* **ASSIGNED TASK**: Retype the entries below word for word, leaving none out.

* **ENTRIES SUPPLIED**:

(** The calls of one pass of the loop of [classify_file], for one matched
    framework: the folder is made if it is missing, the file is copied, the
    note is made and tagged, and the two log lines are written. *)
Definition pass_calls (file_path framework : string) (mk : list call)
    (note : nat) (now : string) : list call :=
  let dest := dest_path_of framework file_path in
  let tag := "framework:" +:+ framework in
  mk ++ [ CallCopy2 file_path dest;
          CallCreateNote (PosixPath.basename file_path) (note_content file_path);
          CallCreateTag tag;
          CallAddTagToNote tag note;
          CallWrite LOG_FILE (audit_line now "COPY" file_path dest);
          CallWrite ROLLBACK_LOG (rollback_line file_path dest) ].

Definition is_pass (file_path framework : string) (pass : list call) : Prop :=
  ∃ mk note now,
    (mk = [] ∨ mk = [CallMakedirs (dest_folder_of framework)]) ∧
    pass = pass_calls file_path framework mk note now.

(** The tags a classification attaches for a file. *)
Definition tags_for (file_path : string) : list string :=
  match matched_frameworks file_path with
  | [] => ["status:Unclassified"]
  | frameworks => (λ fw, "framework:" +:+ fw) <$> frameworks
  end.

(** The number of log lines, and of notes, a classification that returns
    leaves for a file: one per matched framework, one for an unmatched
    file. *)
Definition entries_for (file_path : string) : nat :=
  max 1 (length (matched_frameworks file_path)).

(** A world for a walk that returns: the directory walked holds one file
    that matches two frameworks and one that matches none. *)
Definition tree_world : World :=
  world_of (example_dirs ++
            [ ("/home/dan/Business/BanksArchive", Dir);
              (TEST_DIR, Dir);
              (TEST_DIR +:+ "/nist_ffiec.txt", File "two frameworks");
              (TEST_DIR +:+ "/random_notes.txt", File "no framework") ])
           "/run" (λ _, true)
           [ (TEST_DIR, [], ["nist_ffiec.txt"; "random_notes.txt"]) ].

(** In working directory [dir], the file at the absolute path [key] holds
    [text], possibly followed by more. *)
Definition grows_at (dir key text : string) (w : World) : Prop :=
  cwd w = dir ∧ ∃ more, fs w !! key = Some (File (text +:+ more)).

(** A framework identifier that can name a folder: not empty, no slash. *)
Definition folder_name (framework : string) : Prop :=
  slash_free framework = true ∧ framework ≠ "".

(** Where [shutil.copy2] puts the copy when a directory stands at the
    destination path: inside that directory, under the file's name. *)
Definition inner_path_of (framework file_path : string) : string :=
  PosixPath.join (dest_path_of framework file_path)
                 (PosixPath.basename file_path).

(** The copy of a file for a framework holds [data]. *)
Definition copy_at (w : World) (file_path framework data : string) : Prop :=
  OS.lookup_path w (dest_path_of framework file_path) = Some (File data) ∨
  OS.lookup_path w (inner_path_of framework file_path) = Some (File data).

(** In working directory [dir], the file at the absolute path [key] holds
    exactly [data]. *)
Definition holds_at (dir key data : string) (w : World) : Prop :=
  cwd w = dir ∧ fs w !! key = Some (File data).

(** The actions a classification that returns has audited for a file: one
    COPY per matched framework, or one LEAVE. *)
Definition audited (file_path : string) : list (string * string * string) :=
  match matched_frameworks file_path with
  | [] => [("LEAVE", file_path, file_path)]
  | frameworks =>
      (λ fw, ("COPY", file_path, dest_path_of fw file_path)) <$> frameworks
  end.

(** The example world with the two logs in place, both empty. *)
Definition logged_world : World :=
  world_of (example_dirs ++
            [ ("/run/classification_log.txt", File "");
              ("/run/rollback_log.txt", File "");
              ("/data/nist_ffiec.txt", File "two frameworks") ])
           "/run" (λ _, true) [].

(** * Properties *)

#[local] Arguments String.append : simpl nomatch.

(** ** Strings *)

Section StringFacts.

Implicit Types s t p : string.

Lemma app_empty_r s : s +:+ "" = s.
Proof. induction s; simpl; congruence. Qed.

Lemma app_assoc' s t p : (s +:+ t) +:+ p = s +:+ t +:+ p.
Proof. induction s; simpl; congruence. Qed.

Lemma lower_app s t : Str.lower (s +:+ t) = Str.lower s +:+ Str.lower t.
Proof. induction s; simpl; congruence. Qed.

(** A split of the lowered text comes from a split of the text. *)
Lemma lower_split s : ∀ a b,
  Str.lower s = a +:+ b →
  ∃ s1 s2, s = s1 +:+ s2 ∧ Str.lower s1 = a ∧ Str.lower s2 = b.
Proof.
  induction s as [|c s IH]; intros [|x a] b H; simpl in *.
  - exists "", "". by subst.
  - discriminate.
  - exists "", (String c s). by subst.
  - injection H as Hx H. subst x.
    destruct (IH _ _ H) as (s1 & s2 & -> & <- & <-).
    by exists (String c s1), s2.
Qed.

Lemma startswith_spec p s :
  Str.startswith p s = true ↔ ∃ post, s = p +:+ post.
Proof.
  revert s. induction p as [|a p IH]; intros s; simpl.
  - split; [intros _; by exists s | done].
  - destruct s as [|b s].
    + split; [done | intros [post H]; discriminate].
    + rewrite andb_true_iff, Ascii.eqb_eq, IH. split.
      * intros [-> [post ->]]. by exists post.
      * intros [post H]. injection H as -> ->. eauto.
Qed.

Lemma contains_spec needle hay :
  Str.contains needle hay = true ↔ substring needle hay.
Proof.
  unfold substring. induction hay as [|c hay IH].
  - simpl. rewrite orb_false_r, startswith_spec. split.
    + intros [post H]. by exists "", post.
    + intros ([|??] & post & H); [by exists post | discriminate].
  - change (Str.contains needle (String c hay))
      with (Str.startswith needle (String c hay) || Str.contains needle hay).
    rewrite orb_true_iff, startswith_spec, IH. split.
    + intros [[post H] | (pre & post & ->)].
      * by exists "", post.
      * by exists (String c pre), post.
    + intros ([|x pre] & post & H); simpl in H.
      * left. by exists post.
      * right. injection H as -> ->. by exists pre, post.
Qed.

* **ANSWER BOX**:
(** The calls of one pass of the loop of [classify_file], for one matched
    framework: the folder is made if it is missing, the file is copied, the
    note is made and tagged, and the two log lines are written. *)
Definition pass_calls (file_path framework : string) (mk : list call)
    (note : nat) (now : string) : list call :=
  let dest := dest_path_of framework file_path in
  let tag := "framework:" +:+ framework in
  mk ++ [ CallCopy2 file_path dest;
          CallCreateNote (PosixPath.basename file_path) (note_content file_path);
          CallCreateTag tag;
          CallAddTagToNote tag note;
          CallWrite LOG_FILE (audit_line now "COPY" file_path dest);
          CallWrite ROLLBACK_LOG (rollback_line file_path dest) ].

Definition is_pass (file_path framework : string) (pass : list call) : Prop :=
  ∃ mk note now,
    (mk = [] ∨ mk = [CallMakedirs (dest_folder_of framework)]) ∧
    pass = pass_calls file_path framework mk note now.

(** The tags a classification attaches for a file. *)
Definition tags_for (file_path : string) : list string :=
  match matched_frameworks file_path with
  | [] => ["status:Unclassified"]
  | frameworks => (λ fw, "framework:" +:+ fw) <$> frameworks
  end.

(** The number of log lines, and of notes, a classification that returns
    leaves for a file: one per matched framework, one for an unmatched
    file. *)
Definition entries_for (file_path : string) : nat :=
  max 1 (length (matched_frameworks file_path)).

(** A world for a walk that returns: the directory walked holds one file
    that matches two frameworks and one that matches none. *)
Definition tree_world : World :=
  world_of (example_dirs ++
            [ ("/home/dan/Business/BanksArchive", Dir);
              (TEST_DIR, Dir);
              (TEST_DIR +:+ "/nist_ffiec.txt", File "two frameworks");
              (TEST_DIR +:+ "/random_notes.txt", File "no framework") ])
           "/run" (λ _, true)
           [ (TEST_DIR, [], ["nist_ffiec.txt"; "random_notes.txt"]) ].

(** In working directory [dir], the file at the absolute path [key] holds
    [text], possibly followed by more. *)
Definition grows_at (dir key text : string) (w : World) : Prop :=
  cwd w = dir ∧ ∃ more, fs w !! key = Some (File (text +:+ more)).

(** A framework identifier that can name a folder: not empty, no slash. *)
Definition folder_name (framework : string) : Prop :=
  slash_free framework = true ∧ framework ≠ "".

(** Where [shutil.copy2] puts the copy when a directory stands at the
    destination path: inside that directory, under the file's name. *)
Definition inner_path_of (framework file_path : string) : string :=
  PosixPath.join (dest_path_of framework file_path)
                 (PosixPath.basename file_path).

(** The copy of a file for a framework holds [data]. *)
Definition copy_at (w : World) (file_path framework data : string) : Prop :=
  OS.lookup_path w (dest_path_of framework file_path) = Some (File data) ∨
  OS.lookup_path w (inner_path_of framework file_path) = Some (File data).

(** In working directory [dir], the file at the absolute path [key] holds
    exactly [data]. *)
Definition holds_at (dir key data : string) (w : World) : Prop :=
  cwd w = dir ∧ fs w !! key = Some (File data).

(** The actions a classification that returns has audited for a file: one
    COPY per matched framework, or one LEAVE. *)
Definition audited (file_path : string) : list (string * string * string) :=
  match matched_frameworks file_path with
  | [] => [("LEAVE", file_path, file_path)]
  | frameworks =>
      (λ fw, ("COPY", file_path, dest_path_of fw file_path)) <$> frameworks
  end.

(** The example world with the two logs in place, both empty. *)
Definition logged_world : World :=
  world_of (example_dirs ++
            [ ("/run/classification_log.txt", File "");
              ("/run/rollback_log.txt", File "");
              ("/data/nist_ffiec.txt", File "two frameworks") ])
           "/run" (λ _, true) [].

(** * Properties *)

#[local] Arguments String.append : simpl nomatch.

(** ** Strings *)

Section StringFacts.

Implicit Types s t p : string.

Lemma app_empty_r s : s +:+ "" = s.
Proof. induction s; simpl; congruence. Qed.

Lemma app_assoc' s t p : (s +:+ t) +:+ p = s +:+ t +:+ p.
Proof. induction s; simpl; congruence. Qed.

Lemma lower_app s t : Str.lower (s +:+ t) = Str.lower s +:+ Str.lower t.
Proof. induction s; simpl; congruence. Qed.

(** A split of the lowered text comes from a split of the text. *)
Lemma lower_split s : ∀ a b,
  Str.lower s = a +:+ b →
  ∃ s1 s2, s = s1 +:+ s2 ∧ Str.lower s1 = a ∧ Str.lower s2 = b.
Proof.
  induction s as [|c s IH]; intros [|x a] b H; simpl in *.
  - exists "", "". by subst.
  - discriminate.
  - exists "", (String c s). by subst.
  - injection H as Hx H. subst x.
    destruct (IH _ _ H) as (s1 & s2 & -> & <- & <-).
    by exists (String c s1), s2.
Qed.

Lemma startswith_spec p s :
  Str.startswith p s = true ↔ ∃ post, s = p +:+ post.
Proof.
  revert s. induction p as [|a p IH]; intros s; simpl.
  - split; [intros _; by exists s | done].
  - destruct s as [|b s].
    + split; [done | intros [post H]; discriminate].
    + rewrite andb_true_iff, Ascii.eqb_eq, IH. split.
      * intros [-> [post ->]]. by exists post.
      * intros [post H]. injection H as -> ->. eauto.
Qed.

Lemma contains_spec needle hay :
  Str.contains needle hay = true ↔ substring needle hay.
Proof.
  unfold substring. induction hay as [|c hay IH].
  - simpl. rewrite orb_false_r, startswith_spec. split.
    + intros [post H]. by exists "", post.
    + intros ([|??] & post & H); [by exists post | discriminate].
  - change (Str.contains needle (String c hay))
      with (Str.startswith needle (String c hay) || Str.contains needle hay).
    rewrite orb_true_iff, startswith_spec, IH. split.
    + intros [[post H] | (pre & post & ->)].
      * by exists "", post.
      * by exists (String c pre), post.
    + intros ([|x pre] & post & H); simpl in H.
      * left. by exists post.
      * right. injection H as -> ->. by exists pre, post.
Qed.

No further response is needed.